The launcher we will install is called Glovebox and it is fairly minimalist in that it does not replace your home screen as it is now in the same way Nova Launcher or another similar launcher might. Rather, it acts as an extension of the launcher you already use, thereby allowing you to use it in conjunction with the default system launcher or your launcher of choice.
After downloading and installing Glovebox, open it and you will be greeted with the Home section of the app.
To open the app menu, select the icon in the top left corner of the app.
The welcome message encourages you to check the Configuration section before using the app to adjust the settings to your liking.
To provide you with an incentive to purchase the full version of the app, the developer has restricted access to certain settings, but the most important ones seem to be available. As you can see, a red bar persists on the side of your screen while you adjust the settings in the Configuration section. The bar represents the area of your screen that you must touch and hold to access the Unity-like app bar. Under the Margins section, you can adjust where the red bar begins and ends and under the Sensibility section (by which I can only assume the developer means “Sensitivity”), you can adjust the width of the bar. Doing so allows you to specify where exactly and across which area your touch reveals the app bar. Otherwise, the developer provides you with a few other handy options, such as choosing to have the app bar situated on the right side of the screen and disabling the persistent notification to indicate the app is functioning (which, by the way, Google disallows in its app development guidelines regardless).

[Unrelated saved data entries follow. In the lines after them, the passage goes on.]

Lemma wp_electLoop ctx f E s0 addrs : ∀ room elected r us t s,
  electing f E s0 elected r us t s → NoDup (elected ++ addrs) →
  (∀ a, a ∈ addrs → ∃ v, vals_of s0 !! a = Some v ∧ Va_Jailed v = false) →
  (¬ fails → Z.of_nat (length elected + length addrs) ≤ 2 ^ 100) →
  wp fails (electLoop ctx addrs room r us t) s (λ x s', ∃ es, elects s0 addrs room es ∧
    electing f E s0 (elected ++ es) x.1.1 x.1.2 x.2 s').
Proof.
  induction addrs as [|a addrs IH]; intros room elected r us t s He Hd Hj Hlen; cbn [electLoop].
  - eapply wp_run; [reflexivity|]. exists []. rewrite app_nil_r. split; [|done].
    exists []. split_and!; [done|cbn; lia|done].
  - destruct room as [|room].
    { eapply wp_run; [reflexivity|]. exists []. rewrite app_nil_r. split; [|done]. exists (a :: addrs).
      split_and!; [done|cbn; lia|cbn; lia]. }
    destruct (Hj a) as (v0 & Hv0 & Hjv); [by left|].
    destruct (bare_lookup _ _ _ _ (eq_sym (el_bare _ _ _ _ _ _ _ _ He)) Hv0) as (v & Hv & Ev).
    eapply wp_bind_run. { unfold mustGetValidator. unfold mbind, M_bind. cbn. rewrite Hv. reflexivity. }
    destruct (bare_eq _ _ Ev) as (_ & _ & Ejv & _). rewrite <- Ejv, Hjv. wp_run.
    pose proof (bare_power _ _ Ev) as Ep. destruct (Z.eqb_spec (PotentialConsensusPowerByShares v) 0) as [E0|E0].
    { eapply wp_run; [reflexivity|]. exists []. rewrite app_nil_r. split; [|done]. exists (a :: addrs).
      split_and!; [done|cbn; lia|]. intros _ b rest' [= <- _]. exists v0. split; [done|congruence]. }
    assert (a ∉ elected) as Ha.
    { rewrite NoDup_app in Hd. destruct Hd as (_ & Hd & _). intros Hin. apply (Hd a Hin). by left. }
    eapply (wp_elect_one ctx f E s0 elected r us t s a v); try done; [intros Hf; specialize (Hlen Hf); cbn in Hlen; lia|].
    cbn zeta. intros us' s' He'. eapply wp_mono; [eapply IH; try done|].
    + by rewrite <- app_assoc.
    + intros b Hb. apply Hj. by right.
    + intros Hf. specialize (Hlen Hf). rewrite length_app. cbn in *. lia.
    + intros [[r' us''] t'] s'' (es & (rest & -> & Hl & Hn) & He''). exists (a :: es).
      rewrite <- app_assoc in He''. split; [|exact He'']. exists rest.
      split_and!; [done|cbn; lia|]. intros Hlt. apply Hn. cbn in Hlt. lia.
Qed.

(** Who is left of the old set is dropped from it. *)
Lemma electing_unbond ctx f E s0 elected r us t s a p v k' :
  electing f E s0 elected r us t s → r !! a = Some p → vals_of s !! a = Some v → Va_Status v = Bonded →
  keeps bonded notBonded (sg_k s) k' →
  electing f E s0 elected (delete a r) (us ++ [mkUpdate (Va_ConsPubKey v) 0]) t
    (mkStakingState k' (sg_stakes s)
      (vs_set_lastPowers (delete a)
        (turn v (begun ctx s v) (queue_ins (Va_UnbondingCompletionTime (begun ctx s v)) (Va_OperatorAddress v)) (sg_vals s)))
      (sg_params s)).
Proof.
  intros [C Hf Hb Hr He Ht Hbd Hn Hm] Hra Hv Hs Hk. pose proof (core_key _ _ _ _ _ _ C Hv) as Ka.
  destruct (vframe_turn s a v (begun ctx s v)
    (queue_ins (Va_UnbondingCompletionTime (begun ctx s v)) (Va_OperatorAddress v))
    (delete a) k' Hv Ka eq_refl Hk) as [Hf' Hb'].
  assert ((a ∉ elected) ∧ last_of s !! a = Some p) as [Hae Hla].
  { rewrite Hr in Hra. by case_bool_decide. }
  split; cbn [sg_vals]; try done.
  - apply core_unbond; try done. by apply (ke_wf _ _ _ _ Hk), C.
  - by transitivity s.
  - cbn. rewrite Ka. by rewrite Hb'.
  - intros b. cbn. destruct (decide (b = a)) as [->|Hne].
    + rewrite !lookup_delete_eq. by rewrite bool_decide_false.
    + by rewrite !lookup_delete_ne by done.
  - intros b Hbe. cbn. rewrite lookup_delete_ne by congruence. auto.
  - cbn. rewrite !map_sum_delete, Ht, Hla, Hra. lia.
  - by intros [_ ?]%app_nil.
Qed.

Lemma wp_unbond_all ctx f E s0 elected r us t s :
  electing f E s0 elected r us t s →
  wp fails (for_acc (unbond_step ctx) us (sortNoLongerBonded r)) s (λ us' s', electing f E s0 elected ∅ us' t s').
Proof.
  intros He. eapply wp_mono.
  - apply (wp_for_acc fails (unbond_step ctx) (λ l us s, ∃ r', (∀ a, a ∈ l ↔ is_Some (r' !! a)) ∧ NoDup l ∧
      electing f E s0 elected r' us t s)).
    + intros a l us1 s1 (r' & Hl & Hd & He1). apply NoDup_cons in Hd as [Hal Hd].
      assert (is_Some (r' !! a)) as [p Hp] by (apply Hl; by left).
      assert (last_of s1 !! a = Some p) as Hp'.
      { rewrite (el_rest _ _ _ _ _ _ _ _ He1) in Hp. by case_bool_decide. }
      destruct (proj1 (co_bonded _ _ _ _ (el_core _ _ _ _ _ _ _ _ He1) a)) as (v & Hv & Hs); [by eexists|].
      pose proof (core_key _ _ _ _ _ _ (el_core _ _ _ _ _ _ _ _ He1) Hv) as Ka.
      unfold unbond_step. eapply wp_bind_run. { unfold mustGetValidator. unfold mbind, M_bind. cbn. rewrite Hv. reflexivity. }
      apply wp_bind. eapply wp_beginUnbonding; [done|apply He1|done|]. intros k' Hk.
      wp_run. eapply wp_run; [reflexivity|]. exists (delete a r'). split_and!; [|done|].
      * intros b. destruct (decide (b = a)) as [->|Hne].
        -- rewrite lookup_delete_eq. split; [done|by intros []].
        -- rewrite lookup_delete_ne, <- Hl by done. set_solver.
      * pose proof (electing_unbond ctx _ _ _ _ _ _ _ _ _ _ _ k' He1 Hp Hv Hs Hk) as He2.
        cbn. rewrite Ka. rewrite Ka in He2. exact He2.
    + exists r. split_and!; [| |done].
      * intros a. unfold sortNoLongerBonded. rewrite list_elem_of_fmap. split.
        -- intros ([b p] & -> & Hb%elem_of_store_iterate). by eexists.
        -- intros [p Hp]. exists (a, p). split; [done|]. by apply elem_of_store_iterate.
      * unfold sortNoLongerBonded. unfold store_iterate. rewrite merge_sort_Permutation.
        apply NoDup_fst_map_to_list.
  - intros us' s' (r' & Hl & _ & He'). assert (r' = ∅) as ->; [|done].
    apply map_empty. intros a. apply eq_None_not_Some. intros Hx%Hl. by apply not_elem_of_nil in Hx.
Qed.

(** ** The validator set at the end of an epoch *)

Lemma elem_of_powerIndexReverse f s a :
  index_inv_of f (sg_vals s) →
  a ∈ powerIndexReverse s ↔ ∃ v, vals_of s !! a = Some v ∧ Va_Jailed v = false.
Proof.
  intros Hi. unfold powerIndexReverse. rewrite list_elem_of_fmap. split.
  - intros ([k b] & -> & Hb). rewrite elem_of_reverse, elem_of_store_iterate in Hb.
    apply (ii_index _ _ _ _ Hi) in Hb as (v & Hv & Hj & _). eauto.
  - intros (v & Hv & Hj). exists (getValidatorPowerRank v, a). split; [done|].
    rewrite elem_of_reverse, elem_of_store_iterate. apply (ii_index _ _ _ _ Hi). eauto.
Qed.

Next, you will want to enter into the Bar List section to select the apps and other entries you wish to have pinned to the bar.

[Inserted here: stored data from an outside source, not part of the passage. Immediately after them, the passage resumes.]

Lemma paying_step lost s0 all t a keys s s2 :
  paying lost s0 all ((t, a) :: keys) s →
  SI lost s2 → RK (sg_k s) (sg_k s2) → sg_vals s2 = sg_vals s → sg_params s2 = sg_params s → (t, a) ∉ keys →
  due_of s2 = due_of s ∖ {[ (t, a) ]} →
  (undel_of s2 = undel_of s ∧ (undel_of s !! a = None ∨ refused (sg_k s0) a) ∨
   undel_of s2 = delete a (undel_of s) ∧
     ∃ u, undel_of s !! a = Some u ∧ kmove (sg_k s) (sg_k s2) notBonded a [mkDecCoin DefaultBondDenom (Ud_Quantity u)]) →
  paying lost s0 all keys s2.
Proof.
  intros [I Ek Ev Ep Hk HU Hp Hc Hd Hr] I2 Ek2 Ev2 Ep2 Hn Ed HU2.
  assert (undel_of s2 !! a = None ∨ refused (sg_k s0) a) as Ha.
  { destruct HU2 as [[-> ?]|[-> _]]; [done|]. left. apply lookup_delete_eq. }
  assert (∀ b, b ≠ a → undel_of s2 !! b = undel_of s !! b) as Hb.
  { intros b Hne. destruct HU2 as [[-> _]|[-> _]]; [done|]. by apply lookup_delete_ne. }
  split; [done|by etransitivity|congruence|congruence|intros x Hx; apply Hk; by right|..].
  - intros b u Hu. apply HU. destruct HU2 as [[<- _]|[E2 _]]; [done|]. rewrite E2 in Hu.
    by apply lookup_delete_Some in Hu as [_ ?].
  - intros [t' b] Hx Hnx. cbn. destruct (decide (b = a)) as [->|Hne]; [done|]. rewrite Hb by done.
    apply (Hp (t', b)); [done|]. rewrite not_elem_of_cons. split; [congruence|done].
  - intros b u Hb0 Hb2. destruct (undel_of s !! b) as [w|] eqn:Hx.
    + assert (u = w) as <- by (apply HU in Hx; congruence).
      destruct (decide (b = a)) as [->|Hne]; [|rewrite Hb in Hb2 by done; congruence].
      destruct HU2 as [[E2 _]|[_ (w & Hx' & M)]]; [congruence|]. rewrite Hx in Hx'. injection Hx' as <-.
      exists (sg_k s), (sg_k s2). done.
    + destruct (Hc b u Hb0 Hx) as (k1 & k2 & R1 & M & R2). exists k1, k2. split; [done|]. split; [done|]. by etransitivity.
  - intros x. rewrite Ed, elem_of_difference, elem_of_singleton, Hd. split.
    + intros [[H1 H2] H3]. split; [done|]. intros Hx%H2. apply elem_of_cons in Hx as [->|Hx]; done.
    + intros [H1 H2]. split; [split; [done|]|].
      * intros Hx. right. auto.
      * intros ->. apply Hn, H2, Hk. by left.
  - intros b Hx. rewrite Hb; [by apply Hr|]. intros ->. apply (Hx t), Hk. by left.
Qed.

Lemma wp_completeMature lost s0 all x keys s :
  paying lost s0 all (x :: keys) s → x ∉ keys →
  wp fails (completeMature x) s (λ _ s', paying lost s0 all keys s').
Proof.
  destruct x as [t a]. intros Hp Hn. pose proof (py_inv _ _ _ _ _ Hp) as I.
  pose proof I as [[M1 M2 M3] [U1 U2] _ _ _ L]. unfold completeMature. wp_run. cbn [fst snd].
  set (s1 := sg_set_stakes _ s).
  assert (SI lost s1) as I1 by (eapply (inv_undel lost s); done).
  pose proof (paying_step _ _ _ _ _ _ _ s1 Hp I1 ltac:(done) eq_refl eq_refl Hn eq_refl) as Hstep.
  unfold wp, logErr, CompleteUndelegation, GetUndelegating, gets. unfold mbind at 1, M_bind at 1.
  change (undel_of s1) with (undel_of s) in *.
  destruct (undel_of s !! a) as [u|] eqn:Hu; [|apply Hstep; left; split; [done|by left]].
  destruct (U1 _ _ Hu) as [Ku Hout]. pose proof (U2 _ _ Hu) as Hq. rewrite Ku.
  assert (NewDecCoinFromDec DefaultBondDenom (Ud_Quantity u) = Ok (mkDecCoin DefaultBondDenom (Ud_Quantity u))) as ->.
  { apply NewDecCoinFromDec_Ok. split; [done|]. split; [lia|done]. }
  unfold lift. unfold mbind at 1, M_bind at 1. unfold mbind at 1, M_bind at 1. unfold on_keeper, zoom.
  change (sg_k s1) with (sg_k s).
  assert (Ud_Quantity u ≤ map_sum Ud_Quantity (undel_of s)) as Hle.
  { apply (map_sum_ge _ _ a u); [|done]. intros b w Hb. pose proof (U2 _ _ Hb). lia. }
  pose proof (λ Hf, pays_ok Hf a (Ud_Quantity u) (sg_k s) M1 Hout ltac:(lia)) as Hpanic.
  pose proof (λ r k', RK_pay a (Ud_Quantity u) (sg_k s) r k' M1 Hout Hq) as HR.
  destruct (ck_UndelegateCoinsFromModuleToAccount _ _ _ (sg_k s)) as [[[]|e|p] k'] eqn:Ek; specialize (HR _ _ eq_refl).
  - (* paid *)
    apply law_Undelegate in Ek as (addr & Haddr & Mv); [|done|rewrite sl_notBonded; destruct Hout; naive_solver].
    rewrite sl_notBonded in Haddr. injection Haddr as <-. cbn.
    destruct Hout as (O1 & O2 & O3). pose proof sl_ne as Hne.
    assert (∀ b, amount_of [mkDecCoin DefaultBondDenom (Ud_Quantity u)] b
      = if String.eqb DefaultBondDenom b then Ud_Quantity u else 0) as Eam.
    { intros b. rewrite amount_of_cons, amount_of_nil. cbn [Denom Amount].
      destruct (String.eqb DefaultBondDenom b); lia. }
    unfold mbind, M_bind. cbn. match goal with |- paying _ _ _ _ ?x => set (s2 := x) end.
    assert (SI lost s2) as I2.
    { eapply (inv_undel lost s); try done; cbn.
      - by apply (km_wf _ _ _ _ _ Mv).
      - rewrite (km_balance _ _ _ _ _ Mv). unfold at_addr. repeat (case_decide; try congruence). lia.
      - rewrite (km_balance _ _ _ _ _ Mv), M3, map_sum_delete, Hu. unfold at_addr.
        rewrite Eam, String.eqb_refl. cbn. repeat (case_decide; try congruence). lia.
      - intros b w [_ Hb]%lookup_delete_Some. done. }
    eapply (paying_step _ _ _ _ _ _ _ s2 Hp I2); try done; [by apply HR|]. right. split; [done|]. by exists u.
  - (* refused *)
    destruct (law_Undelegate_refused _ _ _ _ _ _ Ek) as [W B]. cbn.
    match goal with |- paying _ _ _ _ ?x => set (s2 := x) end.
    assert (SI lost s2) as I2.
    { eapply (inv_undel lost s); try done; cbn; rewrite ?B; auto. }
    eapply (paying_step _ _ _ _ _ _ _ s2 Hp I2); try done; [by apply HR|]. left. split; [done|]. right.
    do 4 eexists. split_and!; [apply Hp|done| | |exact Ek]; lia.
  - destruct (decide fails) as [|Hf]; [done|]. by apply Hpanic in Hf.
Qed.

The only entry present initially is Home, which returns you to your home screen upon selection. Select the Add button at the bottom to pin not only apps, but also widgets, shortcuts, and other actions.
The only gripe I have about this portion of the setup is that the list of apps is not arranged alphabetically, meaning you have to scroll through your entire list of apps hoping to stumble upon the one you want. I am not sure whether this is a conscious choice by the developer, a bug, or something else, but nevertheless, it is but a minor annoyance.
To edit the name of or remove an entry in the list, long-press the entry and select the appropriate option in the menu that appears.
After you have selected all of your entries, the launcher should be ready to use. Return to your home screen and touch and hold in the area you designated earlier in the Configuration section. After the bar reveals itself, continue holding your finger down as you move up and down the list. The name of the app, widget, shortcut, or action will pop up beside each entry as you move over it.
Once you arrive at the entry you mean to select, remove your finger and whatever you selected will open or occur! The best aspect of a launcher like Glovebox is that you can use it anywhere across the system, whether you are on your home screen or in another application. I intend to use mine in particular for apps to which I like to have quick access, but not in my home screen space. Launching the camera or turning on the flashlight in a hurry seems like a handy enough use case to justify supplementing my typical user experience with an unobtrusive launcher like Glovebox. I highly recommend trying it!
And that does it for our tutorial on using an Ubuntu style launcher on your Android device! If you have any other categories you would like us to tackle, any apps you would like us to review, or any lessons about Android you would like to learn, please let us know in the comments. Thank you for reading!